## PROMPT
Reproduce the data exactly.

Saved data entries
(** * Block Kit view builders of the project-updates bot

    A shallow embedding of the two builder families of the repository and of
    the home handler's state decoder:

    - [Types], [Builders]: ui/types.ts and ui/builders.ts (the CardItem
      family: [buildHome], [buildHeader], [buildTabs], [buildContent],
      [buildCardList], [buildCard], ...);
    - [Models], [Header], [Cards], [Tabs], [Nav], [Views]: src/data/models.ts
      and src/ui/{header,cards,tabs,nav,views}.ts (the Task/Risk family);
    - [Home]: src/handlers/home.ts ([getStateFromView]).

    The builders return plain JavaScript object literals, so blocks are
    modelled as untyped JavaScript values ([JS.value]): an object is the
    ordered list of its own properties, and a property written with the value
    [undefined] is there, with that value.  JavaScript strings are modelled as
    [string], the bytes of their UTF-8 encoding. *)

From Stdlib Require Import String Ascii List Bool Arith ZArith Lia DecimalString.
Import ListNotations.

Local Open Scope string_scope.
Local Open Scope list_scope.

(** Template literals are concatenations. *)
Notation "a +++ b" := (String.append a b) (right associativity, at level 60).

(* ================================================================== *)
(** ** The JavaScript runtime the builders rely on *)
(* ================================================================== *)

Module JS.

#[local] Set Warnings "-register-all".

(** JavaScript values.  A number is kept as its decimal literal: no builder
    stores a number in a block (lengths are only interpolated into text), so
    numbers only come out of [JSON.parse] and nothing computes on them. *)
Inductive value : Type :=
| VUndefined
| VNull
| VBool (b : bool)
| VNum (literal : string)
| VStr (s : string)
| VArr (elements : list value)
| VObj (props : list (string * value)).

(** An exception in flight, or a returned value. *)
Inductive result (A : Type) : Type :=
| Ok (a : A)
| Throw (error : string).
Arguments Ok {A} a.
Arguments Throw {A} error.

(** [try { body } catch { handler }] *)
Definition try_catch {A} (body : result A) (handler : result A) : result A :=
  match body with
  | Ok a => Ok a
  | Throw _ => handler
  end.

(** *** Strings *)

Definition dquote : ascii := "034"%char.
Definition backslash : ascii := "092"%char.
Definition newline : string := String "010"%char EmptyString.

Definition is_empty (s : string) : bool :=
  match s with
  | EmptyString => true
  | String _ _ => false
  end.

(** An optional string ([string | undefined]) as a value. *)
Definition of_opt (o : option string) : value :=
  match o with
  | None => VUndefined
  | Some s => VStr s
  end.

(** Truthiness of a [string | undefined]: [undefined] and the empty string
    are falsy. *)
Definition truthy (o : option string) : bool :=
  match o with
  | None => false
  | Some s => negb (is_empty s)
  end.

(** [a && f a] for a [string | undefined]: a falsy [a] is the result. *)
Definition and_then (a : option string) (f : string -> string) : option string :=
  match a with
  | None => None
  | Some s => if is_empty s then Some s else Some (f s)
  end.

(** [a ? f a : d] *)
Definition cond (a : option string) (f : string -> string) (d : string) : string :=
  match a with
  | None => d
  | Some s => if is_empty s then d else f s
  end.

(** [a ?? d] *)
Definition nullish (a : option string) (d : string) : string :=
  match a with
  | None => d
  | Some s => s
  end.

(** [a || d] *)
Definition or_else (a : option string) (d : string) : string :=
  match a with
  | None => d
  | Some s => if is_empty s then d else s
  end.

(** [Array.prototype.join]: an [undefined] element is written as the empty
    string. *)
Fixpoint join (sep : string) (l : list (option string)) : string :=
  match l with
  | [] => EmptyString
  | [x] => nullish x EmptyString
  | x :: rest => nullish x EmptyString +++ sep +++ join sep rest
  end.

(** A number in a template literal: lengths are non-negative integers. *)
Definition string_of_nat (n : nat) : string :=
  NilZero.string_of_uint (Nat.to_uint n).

## EXPECTED ANSWER
(** * Block Kit view builders of the project-updates bot

    A shallow embedding of the two builder families of the repository and of
    the home handler's state decoder:

    - [Types], [Builders]: ui/types.ts and ui/builders.ts (the CardItem
      family: [buildHome], [buildHeader], [buildTabs], [buildContent],
      [buildCardList], [buildCard], ...);
    - [Models], [Header], [Cards], [Tabs], [Nav], [Views]: src/data/models.ts
      and src/ui/{header,cards,tabs,nav,views}.ts (the Task/Risk family);
    - [Home]: src/handlers/home.ts ([getStateFromView]).

    The builders return plain JavaScript object literals, so blocks are
    modelled as untyped JavaScript values ([JS.value]): an object is the
    ordered list of its own properties, and a property written with the value
    [undefined] is there, with that value.  JavaScript strings are modelled as
    [string], the bytes of their UTF-8 encoding. *)

From Stdlib Require Import String Ascii List Bool Arith ZArith Lia DecimalString.
Import ListNotations.

Local Open Scope string_scope.
Local Open Scope list_scope.

(** Template literals are concatenations. *)
Notation "a +++ b" := (String.append a b) (right associativity, at level 60).

(* ================================================================== *)
(** ** The JavaScript runtime the builders rely on *)
(* ================================================================== *)

Module JS.

#[local] Set Warnings "-register-all".

(** JavaScript values.  A number is kept as its decimal literal: no builder
    stores a number in a block (lengths are only interpolated into text), so
    numbers only come out of [JSON.parse] and nothing computes on them. *)
Inductive value : Type :=
| VUndefined
| VNull
| VBool (b : bool)
| VNum (literal : string)
| VStr (s : string)
| VArr (elements : list value)
| VObj (props : list (string * value)).

(** An exception in flight, or a returned value. *)
Inductive result (A : Type) : Type :=
| Ok (a : A)
| Throw (error : string).
Arguments Ok {A} a.
Arguments Throw {A} error.

(** [try { body } catch { handler }] *)
Definition try_catch {A} (body : result A) (handler : result A) : result A :=
  match body with
  | Ok a => Ok a
  | Throw _ => handler
  end.

(** *** Strings *)

Definition dquote : ascii := "034"%char.
Definition backslash : ascii := "092"%char.
Definition newline : string := String "010"%char EmptyString.

Definition is_empty (s : string) : bool :=
  match s with
  | EmptyString => true
  | String _ _ => false
  end.

(** An optional string ([string | undefined]) as a value. *)
Definition of_opt (o : option string) : value :=
  match o with
  | None => VUndefined
  | Some s => VStr s
  end.

(** Truthiness of a [string | undefined]: [undefined] and the empty string
    are falsy. *)
Definition truthy (o : option string) : bool :=
  match o with
  | None => false
  | Some s => negb (is_empty s)
  end.

(** [a && f a] for a [string | undefined]: a falsy [a] is the result. *)
Definition and_then (a : option string) (f : string -> string) : option string :=
  match a with
  | None => None
  | Some s => if is_empty s then Some s else Some (f s)
  end.

(** [a ? f a : d] *)
Definition cond (a : option string) (f : string -> string) (d : string) : string :=
  match a with
  | None => d
  | Some s => if is_empty s then d else f s
  end.

(** [a ?? d] *)
Definition nullish (a : option string) (d : string) : string :=
  match a with
  | None => d
  | Some s => s
  end.

(** [a || d] *)
Definition or_else (a : option string) (d : string) : string :=
  match a with
  | None => d
  | Some s => if is_empty s then d else s
  end.

(** [Array.prototype.join]: an [undefined] element is written as the empty
    string. *)
Fixpoint join (sep : string) (l : list (option string)) : string :=
  match l with
  | [] => EmptyString
  | [x] => nullish x EmptyString
  | x :: rest => nullish x EmptyString +++ sep +++ join sep rest
  end.

(** A number in a template literal: lengths are non-negative integers. *)
Definition string_of_nat (n : nat) : string :=
  NilZero.string_of_uint (Nat.to_uint n).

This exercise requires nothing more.